First, even when an acute rejection event was stopped, the research revealed that treatments often are not thorough enough to eliminate all the T cells that had cloned themselves to attack the transplant. In some cases, hostile T cells persisted for months after anti-rejection treatment.

This suggests that multiple rejection events, previously believed to be entirely separate, may actually be one, longer, smoldering rejection event. Addressing lurking cloned T cells that eluded initial treatment will likely require improved testing techniques and adopting more consistent practice standards.

Second, the team found roughly 20 "clonotypes" of CD8_EXP T cells—from a potential of thousands—that reproduced themselves to mount attacks against a transplanted organ. The types differed according to the receptors the T cells carried. The relatively low number of clonotypes excited the researchers because it will make it easier to search for potential new treatments to stop transplant rejection.

By studying these rare, but efficient cells, the team found distinct cellular signatures occurring during a rejection event that varied depending upon which maintenance immune-suppression drug was used. The different genes involved raise the possibility of using other medications not typically associated with treating organ rejection as new weapons for specific situations.

For example, this team also recently reported success at using an mTOR inhibitor called everolimus to help patients that did not benefit from belatacept treatment But that same drug appears to offer no similar benefit when tacrolimus treatment is involved. This work led to a currently ongoing clinical trial led by Woodle to treat patients with belatacept and everolimus for maintenance immunosuppression.

Third, the same T cell types causing rejection events also can be detected in urine samples.

Why a urine test matters

Currently, obtaining the crucial details underlying rejection of a transplanted kidney requires collecting a tissue biopsy, a surgical procedure that requires visiting a hospital. Conducting multiple biopsies over time to track treatment outcomes is expensive and potentially risky for patients.

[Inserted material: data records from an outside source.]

(** * onnxblock/checkpoint_utils.py: the checkpoint wrappers

    A shallow embedding of [save_checkpoint] and [load_checkpoint] from
    [orttraining/python/training/onnxblock/checkpoint_utils.py].

    The two functions are glue around two pybind entry points imported as
    [_internal_save_checkpoint] and [_internal_load_checkpoint].  Their
    bodies are not Python and belong to the compiled runtime, so they are
    taken as parameters of the development (class [Runtime]); the same
    holds for the protobuf method [SerializeToString], which may raise.
    What is modelled in full is what the Python code does around them:
    the [None] guard, the tuple unpacking, the two list comprehensions
    with the iterator protocol they run on the caller's objects, the order
    of the arguments, and which exceptions leave the function. *)

From Stdlib Require Import Strings.Byte.
From stdpp Require Import base option list strings gmap.

(** ** Python values *)

(** Byte strings ([bytes]). *)
Definition bytes : Type := list byte.

(** References to heap-allocated (mutable) objects. *)
Definition loc : Type := positive.

(** The Python values the two functions can be handed.  Lists and tuples
    are carried by value: the code never mutates one, it only rebinds
    local names to freshly built lists.  A [str] is a sequence of
    characters, each below code point 256.  Everything with identity and
    mutable state (a protobuf message, a one-shot iterator, a model) is a
    [VRef] into the heap; a reference the heap holds nothing at behaves
    like a plain object. *)
#[warnings="-register-all"]
Inductive value : Type :=
  | VNone
  | VInt (z : Z)
  | VStr (s : string)
  | VBytes (b : bytes)
  | VTuple (xs : list value)
  | VList (xs : list value)
  | VRef (l : loc).

Arguments VRef l%_positive.

(** Exceptions.  [RuntimeError] carries its message, the one exception the
    source raises itself.  [TypeError], [ValueError] and [AttributeError]
    are the ones the interpreter raises while running the body; their
    message texts are the interpreter's and are not modelled.  A native
    binding, a serializer and a caller's iterator may raise any of these
    and any other class ([OtherError], protobuf's [EncodeError] for
    one). *)
Inductive exn : Type :=
  | RuntimeError (msg : string)
  | TypeError
  | ValueError
  | AttributeError
  | OtherError (cls msg : string).

(** One entry per call into the native layer, with the arguments in the
    order they were passed. *)
Inductive event : Type :=
  | SaveCall (trainable_params non_trainable_params path_to_checkpoint : value)
  | LoadCall (path_to_checkpoint : value).

(** ** The native runtime *)

(** What the Python file imports but does not define.  A binding receives
    its Python arguments and the state of the native side (file system
    and runtime), and returns either an exception or a Python value,
    together with the new native state; it has no hand on the Python
    heap.  [SerializeToString] is the protobuf method: on a message it
    returns a byte string or raises (a message that is not initialized
    raises [EncodeError]); it changes nothing. *)
Class Runtime : Type := {
  Msg : Type;
  SerializeToString : Msg → exn + bytes;
  NativeState : Type;
  _internal_save_checkpoint :
    value → value → value → NativeState → (exn + value) * NativeState;
  _internal_load_checkpoint :
    value → NativeState → (exn + value) * NativeState
}.

Section Embedding.
Context `{RT : Runtime}.

(** Heap objects: a protobuf message, which has [SerializeToString]; a
    one-shot iterator (a generator, [iter(...)]) holding the items it
    still has to yield and, when it ends by raising instead of stopping,
    the exception; or an object with neither that method nor an
    iterator. *)
Inductive object : Type :=
  | OMsg (m : Msg)
  | OIter (rest : list value) (stop : option exn)
  | OPlain.

(** The state a call runs in: the Python heap, the native state, and the
    log of native calls made so far (oldest first). *)
Record world : Type := World {
  heap : gmap loc object;
  native : NativeState;
  trace : list event
}.

(** The world with the object at [l] replaced. *)
Definition set_object (l : loc) (o : object) (w : world) : world :=
  World (<[l := o]> (heap w)) (native w) (trace w).

(** ** Computations: state and exceptions *)

Definition Py (A : Type) : Type := world → (exn + A) * world.

#[global] Instance Py_ret : MRet Py := λ A (a : A) w, (inr a, w).

#[global] Instance Py_bind : MBind Py := λ A B (f : A → Py B) (c : Py A) w,
  match c w with
  | (inl e, w') => (inl e, w')
  | (inr a, w') => f a w'
  end.

(** [raise e]: nothing after it runs, the world stays as it is. *)
Definition raise {A : Type} (e : exn) : Py A := λ w, (inl e, w).

(** ** Calls into the native layer *)

Definition native_save (t nt p : value) : Py value := λ w,
  let '(r, n) := _internal_save_checkpoint t nt p (native w) in
  (r, World (heap w) n (trace w ++ [SaveCall t nt p])).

However, urine tests could be collected more frequently in a non-invasive manner and potentially without the inconvenience of visiting a hospital. In addition to directly supporting patient care, a viable urine test would help accelerate the research work required to evaluate new anti-rejection treatment protocols. The research also demonstrated that CD8_EXP T cells that were found in the rejecting organ were also present in the urine.

"This finding indicates that a simple urine test could substitute for a more invasive kidney transplant biopsy and thereby make it much safer and easier for patients to have their rejection treatment monitored for effectiveness," Hildeman says.

The critical challenge for achieving a practical clinical urine test will be to establish a process that can produce test results in 48 hours rather than the research-focused process used in this study, which took several months to complete.

Next steps

Additional research work is needed to explore treatment possibilities related to the T cell signatures revealed in this study. Work led by co-authors has already shown that tacrolimus was a very good treatment for some patients with resistant rejection cases.

Longer term, the benefits could reach beyond expanding the "half-life" of donated kidneys.

For example, finding alternatives to tacrolimus could help people with liver transplants and other organ transplants avoid kidney complications from their anti-rejection regimens.

And eventually, new understanding of the key cellular mechanisms involved in transplant rejection could lead to methods to reduce the risks of xenotransplantation (using gene-modified animal organs in humans).

"Most people who need an organ transplant never receive one because the supply of donated organs remains so limited," Woodle says. "Thanks to insights like these, we may be able to substantially reduce loss of transplanted organs to rejection, thereby freeing up donated organs for new transplant recipients."